Pozitif Disiplin • ABD başta olmak üzere birçok ülkede uygulanan ''pozitif disiplin'' yöntemiyle çocuklarda sağlıklı bir gelişim sağlanabileceği belirtiliyor. • Çocuğa sabırlı, destekleyici ve pozitif bir şekilde yaklaşım ile gelişimini ve ilerideki başarısının pozitif şekilde etkilediğini bilinmektedir. • Bu yaklaşımda; çocuklara yalan söylemek, korkutmak, bağırmak, kötü davranmak, dövmek, duygularını incitmek, kandırmak, cezalandırmak, zorla yemek yedirmek ya da uyutmak, uzun süre susmalarını istemek, onları terk etmek ya da evden atmakla tehdit etmenin çocukların eğitiminde başvurulan büyük yanlışlar belirtiliyor.
Çocuklara kötü davranmanın çocuklardaki fiziksel, psikolojik ve davranışsal zararları çok sayıda araştırma ile kanıtlanmıştır. • Çocuğunuz yanlış bir şey yaptığında bunu ona bildirmeniz gerekir ama bu acı vermek yoluyla yapılmamalıdır.
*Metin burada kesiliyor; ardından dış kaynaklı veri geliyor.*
Lemma bind_handles m : all_handles m -> all_handles (bind m).1.
Proof.
  unfold bind_gadget_from_current_switches, on_gadget_registered.
  unfold ask; se_unfold.
  intros Hm. pose proof (apply_services_handles m Hm) as H0.
  destruct (apply_device_services rehash m) as [m0 mode]. cbn [fst snd] in *.
  destruct (release_core m0) as (_ & Hd & _).
  destruct (release_gadget_configfs world m0) as [m1 r1]. cbn [fst] in Hd.
  pose proof (all_handles_same _ _ Hd H0) as H1.
  assert (Hgive : ∀ net m', device_services m' = device_services m1 -> all_handles (give_net net m')).
  { intros net m' Heq. pose proof (all_handles_same _ _ Heq H1) as Hm'.
    unfold give_net. destruct (device_services m' !! _) as [h|] eqn:Es; [|done].
    eapply all_handles_insert; [done| |done]. apply P_set_net. by apply Hm'. }
  repeat case_match; simplify_eq; try done; by apply Hgive.
Qed.

Lemma apply_handles base sw m : all_handles m -> all_handles (apply base sw m).1.
Proof.
  unfold apply_switches.
  se_unfold.
  intros Hm. destruct (negb _); [done|]. destruct (check_endpoint_budget _); [|done].
  pose proof (approval_handles m Hm) as H1. destruct (approval m) as [m1 [[]|]]; [|done].
  cbn [fst] in H1. destruct (unbind_active_gadget world m1) as [m1' r1] eqn:Eu.
  apply unbind_spec in Eu as (_ & Hd & _). pose proof (all_handles_same _ _ Hd H1) as H1'.
  destruct r1; [|done]. set (m2 := with_config _ _ m1').
  assert (H2 : all_handles m2) by done. pose proof (bind_handles m2 H2) as H3.
  destruct (bind m2) as [m3 [[]|]]; cbn [fst] in *; [by apply notify_all_handles|].
  set (m4 := with_config _ _ m3). assert (H4 : all_handles m4) by done.
  pose proof (bind_handles m4 H4) as H5. destruct (bind m4) as [m5 r5]. by apply notify_all_handles.
Qed.
End handle_invariant.

(** ** Runs of the manager *)

Inductive MOp : Type :=
| MApply (base : option UsbBaseInfo) (sw : option DeviceSwitches)
| MEmulate (b : bool)
| MPreflight
| MMic (b : bool)
| MEnsureNet
| MTick                                 (** the world moves on *)
| MDevice (s : Service) (f : H -> H).   (** a controller acts on its handle *)

Definition mop (o : MOp) m : Manager H :=
  match o with
  | MApply base sw => (apply base sw m).1
  | MEmulate b => (emulate b m).1
  | MPreflight => (preflight_gadget_change world m).1
  | MMic b => set_mic_process_enabled b m
  | MEnsureNet => ensure_network_adapter rehash m
  | MTick => tick m
  | MDevice s f => with_services (change_handlers m) (alter f s (device_services m)) m
  end.

Definition mrun (ops : list MOp) m : Manager H := fold_left (fun m o => mop o m) ops m.

Record MInv m : Prop := {
  mv_wired : wired m;
  mv_budget : check_endpoint_budget (m_switches m) = Ok tt;
  mv_gadget : ∀ g, active_gadget m = Some g ->
                built_from (base_info m) (m_switches m) g
                /\ has_any_enabled (m_switches m) = true }.

Lemma after_failure_inv m m' :
  MInv m -> wired m' -> base_info m' = base_info m -> m_switches m' = m_switches m ->
  gadget_after_failure m m' -> MInv m'.
Proof.
  intros [Hw Hb Hg] Hw' Eb Es Hf. split; [done|by rewrite Es|]. rewrite Eb, Es. intros g Ha.
  unfold gadget_after_failure in Hf. rewrite Ha in Hf.
  destruct Hf as [Hf|[Hf|(g' & Hb' & Hany & Hf)]]; [by apply Hg|done|by simplify_eq].
Qed.
Lemma l3_only_reaches m : reaches m (apply_network_adapter_l3_only world m).1.
Proof.
  unfold apply_network_adapter_l3_only. destruct (get_network_adapter_handle m) as [h|] eqn:Eg; [|done].
  destruct (apply_l3 _ h) as [h' r]. cbn [fst].
  etransitivity; [by eapply put_network_reaches|]. apply (reaches_op MTick).
Qed.

Lemma ums_mounts_reaches i last m : reaches m (apply_ums_mounts world rehash i last m).1.
Proof.
  unfold apply_ums_mounts. apply bind_reaches.
  { unfold preflight_ums_path_changes. repeat case_match; done. }
  intros _ m1. destruct (ui_switches i) as [s|]; [|done]. apply bind_reaches.
  - unfold apply_vm_mount. apply bind_reaches; [done|]. intros [h|] m2; [|done].
    destruct (ums_vm_enabled s); [destruct (is_empty _); [done|]|];
      (apply bind_reaches; [apply vm_op_reaches|]); [|done].
    intros r m3. apply bind_reaches.
    + destruct r as [[]|]; [apply reaches_apply|done..].
    + intros _ m4. apply bind_reaches; [apply vm_op_reaches|done].
  - intros _ m2. unfold apply_ft_mount. apply bind_reaches; [done|]. intros [h|] m3; [|done].
    destruct (ums_ft_enabled s); [destruct (is_empty _); [done|]|];
      (apply bind_reaches; [apply ft_op_reaches|done]).
Qed.

(** The same for the state of the service. *)
Definition creaches c c' : Prop := reaches (manager c) (manager c').

#[local] Instance creaches_preorder : PreOrder creaches.
Proof. split; [intros c; unfold creaches; reflexivity|]. unfold creaches. intros ???. by etransitivity. Qed.

Lemma cbind_reaches {A B} (k : CM A) (f : A -> CM B) c :
  creaches c (k c).1 -> (∀ a c', creaches c' (f a c').1) -> creaches c (se_bind k f c).1.
Proof.
  intros Hk Hf. unfold se_bind. destruct (k c) as [c' [a|]]; cbn in *; [|done].
  etransitivity; [done|apply Hf].
Qed.

Lemma in_manager_reaches {A} (k : MM (H := DeviceService) A) c :
  (∀ m, reaches m (k m).1) -> creaches c (in_manager k c).1.
Proof.
  intros Hk. unfold in_manager, creaches. specialize (Hk (manager c)). by destruct (k (manager c)).
Qed.

Lemma creaches_last i c : creaches c (set_last_usb_info i c).
Proof. unfold creaches. reflexivity. Qed.

Lemma full_config_reaches i base c : creaches c (apply_full_config world rehash i base c).1.
Proof.
  unfold apply_full_config. apply cbind_reaches; [done|]. intros sw c1.
  apply cbind_reaches; [apply in_manager_reaches; intros m; apply set_l3_reaches|]. intros _ c2.
  apply cbind_reaches; [done|]. intros c3 c4. destruct (_ && _).
  - apply cbind_reaches; [apply in_manager_reaches, l3_only_reaches|]. intros _ c5.
    apply cbind_reaches; [apply creaches_last|done].
  - apply cbind_reaches; [apply in_manager_reaches; intros m; apply reaches_apply|]. intros _ c5.
    apply cbind_reaches; [apply in_manager_reaches; intros m; apply ums_mounts_reaches|].
    intros _ c6. apply cbind_reaches; [apply creaches_last|done].
Qed.

Lemma runtime_reaches mic rt info c : creaches c (apply_runtime_usb_info world rehash mic rt info c).1.
Proof.
  unfold apply_runtime_usb_info. apply cbind_reaches.
  { apply in_manager_reaches. intros m. apply (reaches_op (MMic mic)). }
  intros _ c1. do 4 (apply cbind_reaches; [done|]; intros ? ?).
  apply cbind_reaches; [apply full_config_reaches|done].
Qed.

Lemma control_step_reaches cmd c : creaches c (control_step world rehash cmd c).1.
Proof.
  assert (Hdev : ∀ s f, creaches c (mkControl (update_device s f (manager c)) (last_usb_info c))).
  { intros s f. apply (reaches_op (MDevice s f)). }
  destruct cmd as [i|mic rt info|b|b|req|md keys|x y bt|dx dy bt|wy wx]; cbn [control_step]; try apply Hdev.
  - pose proof (full_config_reaches i (base_info (manager c)) c) as Hr.
    by destruct (apply_full_config _ _ _ _ c).
  - pose proof (runtime_reaches mic rt info c) as Hr. by destruct (apply_runtime_usb_info _ _ _ _ _ c).
  - pose proof (reaches_op (MEmulate b) (manager c)) as Hr. cbn [mop] in Hr. unfold creaches.
    by destruct (set_emulation_enabled world rehash b (manager c)).
  - unfold creaches. cbn. unfold apply_mic_process_enabled.
    etransitivity; [apply (reaches_op (MMic b))|]. cbn [mop].
    destruct (device_services (set_mic_process_enabled b (manager c)) !! UAC_SERVICE) as [[]|] eqn:Eu;
      try reflexivity. apply reaches_insert. by rewrite Eu.
  - pose proof (ums_control_reaches req (manager c)) as Hr. unfold creaches.
    by destruct (handle_ums_control world rehash req (manager c)).
  - destruct (device_services (manager c) !! HID_KB_SERVICE) as [[]|]; try reflexivity.
    destruct (kb_keyboard_report _ _ _); [apply Hdev|reflexivity].
Qed.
Çocuk kaç yaşında olursa olsun, her türlü fiziksel cezalandırma ya da bağırmaktan kaçınılmalıdır, çünkü bunlar fayda yerine zarar verir. • Çocuğa fiziksel ceza uygulandığında etkisinin hemen görülmesi ve problemin hallolmuş gibi gözükmesine rağmen, aslında tam tersi sonuçlar doğurur.
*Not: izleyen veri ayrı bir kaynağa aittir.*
Definition try_read_block_cache (off : Z) (want : nat) (r : HttpRangeReader)
  : HttpRangeReader * option (list Z) :=
  if (want =? 0)%nat then (r, Some [])
  else
    let start_block := (off / HTTP_BLOCK_SIZE)%Z in
    let end_block := ((off + Z.of_nat want - 1) / HTTP_BLOCK_SIZE)%Z in
    let '(c, res) := read_blocks off want start_block (Z.to_nat (end_block - start_block + 1)) []
                       (cache (prefetch r)) in
    (set_prefetch (set_cache c (prefetch r)) r, res).

(** [slice[at .. at + data.len()].copy_from_slice(data)]. *)
Definition overwrite (at_ : nat) (data block : list Z) : list Z :=
  take at_ block ++ data ++ drop (at_ + length data) block.

Fixpoint store_blocks (off : Z) (data : list Z) (fuel : nat) (c : BlockCache) : BlockCache :=
  match fuel with
  | O => c
  | S fuel =>
      match data with
      | [] => c
      | _ =>
          let block_id := (off / HTTP_BLOCK_SIZE)%Z in
          let offset_in_block := Z.to_nat (off - block_id * HTTP_BLOCK_SIZE) in
          let writable := Nat.min (Z.to_nat HTTP_BLOCK_SIZE - offset_in_block) (length data) in
          let block_data := default (zeros HTTP_BLOCK_SIZE) (c_map c !! block_id) in
          let c := mkCache (delete block_id (c_map c)) (c_lru c) (c_cap c) in
          let block_data := overwrite offset_in_block (take writable data) block_data in
          store_blocks (off + Z.of_nat writable) (drop writable data) fuel
            (put block_id block_data c)
      end
  end.

(** Every turn stores at least a byte. *)
Definition store_into_block_cache (off : Z) (data : list Z) (r : HttpRangeReader)
  : HttpRangeReader :=
  set_prefetch (set_cache (store_blocks off data (length data) (cache (prefetch r))) (prefetch r)) r.

(** ** Read-ahead *)

Definition begin_read_with_prefetch_state (off : Z) (want : nat) (r : HttpRangeReader)
  : HttpRangeReader :=
  let p := prefetch r in
  let end_ := (off + Z.of_nat want)%Z in
  let is_sequential := match last_off p with
                       | Some lo => (lo + last_len p =? off)%Z
                       | None => false
                       end in
  let in_cache := ((0 <? buf_len p) && (buf_off p <=? off) && (end_ <=? buf_off p + buf_len p))%Z in
  let p :=
    if is_sequential then set_seq (Z.min u32_max (seq_reads p + 1)) p
    else if enabled p && negb in_cache then set_seq 1 (clear_buffer (set_enabled false p))
    else if enabled p && in_cache then set_seq 0 p
    else set_seq 1 p in
  let p := if negb (enabled p) && (HTTP_PREFETCH_ENABLE_SEQ_READS <=? seq_reads p)%Z
           then clear_buffer (set_enabled true p) else p in
  set_prefetch p r.

(** [Vec::resize] when it is too short. *)
Definition grow (n : Z) (l : list Z) : list Z :=
  if (Z.of_nat (length l) <? n)%Z then l ++ zeros (n - Z.of_nat (length l)) else l.

Definition read_at_with_prefetch (off : Z) (want : nat) (r : HttpRangeReader)
  : HttpRangeReader * Result HttpError (option (list Z)) :=
  if (HTTP_PREFETCH_CHUNK_SIZE <? Z.of_nat want)%Z then (r, Ok None) else
  let p := prefetch r in
  if negb (enabled p) then (r, Ok None) else
  let in_cache := ((0 <? buf_len p) && (buf_off p <=? off)
                   && (off + Z.of_nat want <=? buf_off p + buf_len p))%Z in
  if in_cache then
    let start := Z.to_nat (as_usize usize_bits (off - buf_off p)) in
    let available := (Z.to_nat (buf_len p) - start)%nat in
    let n := Nat.min available want in
    (set_prefetch (set_last off (Z.of_nat n) p) r, Ok (Some (take n (drop start (buf p)))))
  else
    let remain := as_usize usize_bits (Z.max 0 (image_size - off)) in
    if (remain =? 0)%Z then (set_prefetch (set_last off 0 p) r, Ok (Some []))
    else
      let fetch_len := Z.min remain HTTP_PREFETCH_CHUNK_SIZE in
      let local := grow HTTP_PREFETCH_CHUNK_SIZE (buf p) in
      let r := set_prefetch (clear_buffer (set_buf [] (buf_off p) (buf_len p) p)) r in
      let '(r, (written, res)) :=
        fetch_range_once off (off + fetch_len - 1) (Z.to_nat fetch_len) r in
      let local := overwrite 0 written local in
      let p := prefetch r in
      match res with
      | Err e => (set_prefetch (clear_buffer (set_buf local (buf_off p) (buf_len p) p)) r, Err e)
      | Ok fetched =>
          let n := Nat.min fetched want in
          if negb (enabled p) then
            (set_prefetch (set_last off (Z.of_nat n)
               (clear_buffer (set_buf local (buf_off p) (buf_len p) p))) r,
             Ok (Some (take n local)))
          else
            (set_prefetch (set_last off (Z.of_nat n) (set_buf local off (Z.of_nat fetched) p)) r,
             Ok (Some (take n local)))
      end.

(** ** Direct reads *)

(** [more] is how many more short answers are tolerated. *)
Fixpoint read_direct_loop (off end_ : Z) (want : nat) (more : nat) (got : list Z)
    (r : HttpRangeReader) : HttpRangeReader * Result HttpError (list Z) :=
  if (want <=? length got)%nat then (r, Ok got) else
  let req_off := (off + Z.of_nat (length got))%Z in
  let '(r, (written, res)) := fetch_range_once req_off end_ (want - length got) r in
  match res with
  | Err e => (r, Err e)
  | Ok expected =>
      let got' := got ++ take expected written in
      if (expected <? want - length got)%nat then
        match more with
        | O => (r, Err ShortAfterReissues)
        | S more => read_direct_loop off end_ want more got' r
        end
      else (r, Ok got')
  end.

Definition read_at_direct (off end_ : Z) (want : nat) (r : HttpRangeReader)
  : HttpRangeReader * Result HttpError (list Z) :=
  read_direct_loop off end_ want HTTP_RANGE_READ_REISSUE_MAX [] r.

Definition record_last_read (off : Z) (total : nat) (r : HttpRangeReader) : HttpRangeReader :=
  set_prefetch (set_last off (Z.of_nat total) (prefetch r)) r.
Fiziksel ceza gören ileride çocukların ciddi uyum ve öğrenim sorunları yaşamaya başladıkları, ayrıca bu çocuklarda akranlarıyla problemler, akademik başarısızlık, ağır depresyon, madde bağımlılığı ve suça yatkınlık da görüldüğü belirtilmektedir. • Ebeveynlerden şu cümleyi duymak çoğunlukla mümkün; : “vallahi beni öyle çok kızdırdı ki poposuna şöyle bir tane indiriverdim”... veya “efendim bir yaramazlık yaptığı zaman, özellikle kendisine zarar verecek bir davranışta bulunduğu zaman bunun zararlı olduğunu anlatmak için şöyle eline bir iki kez vuruyorum ama acıtmadan”
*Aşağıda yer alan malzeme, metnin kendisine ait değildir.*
(** C23: A mounted HTTP image below 4 GiB on the 32-bit device (in general, below
    what a [usize] of the target holds once padded to whole blocks) that an honest
    server serves reads, block by block, as the file on the server padded with
    zeros to whole blocks: every block request of the kernel, in any order, is
    answered with those bytes or with an error.  Larger exports are served on the
    32-bit device, too, but then read zeros where there is data:
    [nbd_zeroes_on_32_bit]. *)
Theorem nbd_serves_http_image bits server image url probe r0 reqs i res :
  honest server image -> fits bits image ->
  (align_export_size (Z.of_nat (length image)) < 2 ^ bits)%Z -> (Z.of_nat (length image) < 2 ^ 63)%Z ->
  reader_new url probe = Ok (Z.of_nat (length image), r0) ->
  let export := align_export_size (Z.of_nat (length image)) in
  Forall (block_request export) reqs ->
  device_requests (H := http_range_reader bits server (Z.of_nat (length image))) bits reqs
    (device_new r0 (Z.of_nat (length image))) !! i = Some (Ok res) ->
  ∃ off len, reqs !! i = Some (off, len)
    /\ res = slice (image ++ zeros (export - Z.of_nat (length image))) off len.
Proof.
  intros Hh Hf Hfit Hmax Hnew%(reader_new_ok image) export Hreqs.
  pose proof (http_reader_laws bits server image Hh Hf) as Hlaws.
  destruct (align_export_spec (Z.of_nat (length image))) as (_ & Hal & Hdiv); [lia|].
  assert (Hd : device_ok (image := image) (ok := reader_ok image) (device_new r0 (Z.of_nat (length image))))
    by (by split_and!).
  revert i Hd. generalize (device_new r0 (Z.of_nat (length image))).
  induction Hreqs as [|[off len] reqs Hbr Hreqs IH]; intros d i Hd; [done|].
  destruct Hbr as (Hoff & Hao & Hlen & Hend); cbn in Hoff, Hao, Hlen, Hend.
  cbn [device_requests]. destruct (device_request _ _ _ _) as [d' res'] eqn:Er.
  assert (Hstep : device_ok (image := image) (ok := reader_ok image) d' /\ ∀ bs, res' = Ok bs ->
            bs = slice (image ++ zeros (export - Z.of_nat (length image))) off len).
  { revert Er. unfold device_request, device_seek.
    destruct (Z.ltb_spec off 0); [lia|]. unfold wrap64. rewrite Z.mod_small by (fold export in Hal; lia).
    destruct (Z.ltb_spec (export_size d) off); [intros [= <- <-]; by split|].
    intros Er. destruct Hd as (Hr & Hds & Hes & _).
    eapply (device_read_ok bits (ok := reader_ok image) (admits := block_read image)) in Er
      as [Hd' Hbs]; [|done|done|by split_and!|].
    - split; [done|]. intros bs Hb. rewrite (Hbs bs Hb). cbn. fold export. f_equal. lia.
    - cbn. intros n Hn Hs Hc. split_and!; [lia|lia|lia|done|].
      destruct Hc as [->|]; [by left|by right]. }
  destruct Hstep as [Hd' Hbs]. destruct i as [|i]; cbn.
  - intros [= ->]. exists off, len. split; [done|]. by apply Hbs.
  - intros Hi. by apply (IH d').
Qed.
Çocuklarımıza bu hayatta öğretmek istediğimiz şeylerden biri öfke dürtülerimizi nasıl kontrol etmemiz gerektiği olmalıdır. Çocuklarımıza bu davranışla öğrettiğimiz tek şey vurmanın kabul edilebilir bir davranış olduğudur. • Psikolojik anlamda düşünüldüğünde dayağın hafifi ağırı olmaz. Fiziksel olarak da durum farklı değil. “Hafif dayak” yöntemi kullanılmaya devam edildiğinde artık çocuk sözel olarak kontrol edilemediği için gittikçe ağırlaşmaya başlayabilir. Hangi noktada artık elin ayarının kaçtığını anne baba kendisinin fark etmesi bile zor.
Olumlu Disiplin İçin... • Bağırıp çağırmak, azarlamak çocukta utanç suçluluk duygularına yol açar. Bunun yerine davranışı yönlendirmeliyiz. • Davranışlarımızla örnek olmalıyız. • Sorumluluk geliştirilmelidir. • Olumlu davranışlara teşvik edilmelidir. • Kuralları belirginleştirmek, netleştirmek ama tabulaştırmamak gereklidir. Gerektiğinde esnek olmak. • Yanlış davranışlara tehdit, azar ve eleştiri ile yaklaşmamak. • Aile içi tartışmalardan çocuğu uzak tutmak.
Merak duygusunu öldürmemek, sorularını doğru şekilde cevaplandırmak. • Yaşına göre, çocuğun bazı kusurları, hataları olabileceğini kabul etmek. • Aşırı koruyucu tutumdan kaçınmak. • Yol gösterici ve öğretici olmak. • Davranışlarının sonuncu yaşamasını sağlayın. • Tehdit ve zorlamaya başvurmayın. • Çocuğunuzu mutlaka dikkatlice dinleyin, çünkü sorun davranışını anlamınız ve bu davranışa müdahale edebilmeniz için ilk önce çocuğunuzu dinlemeniz gerekli.
BENİ DİNLEDİĞİNİZ VE KATILIMIZ İÇİN TEŞEKKÜRLER!!!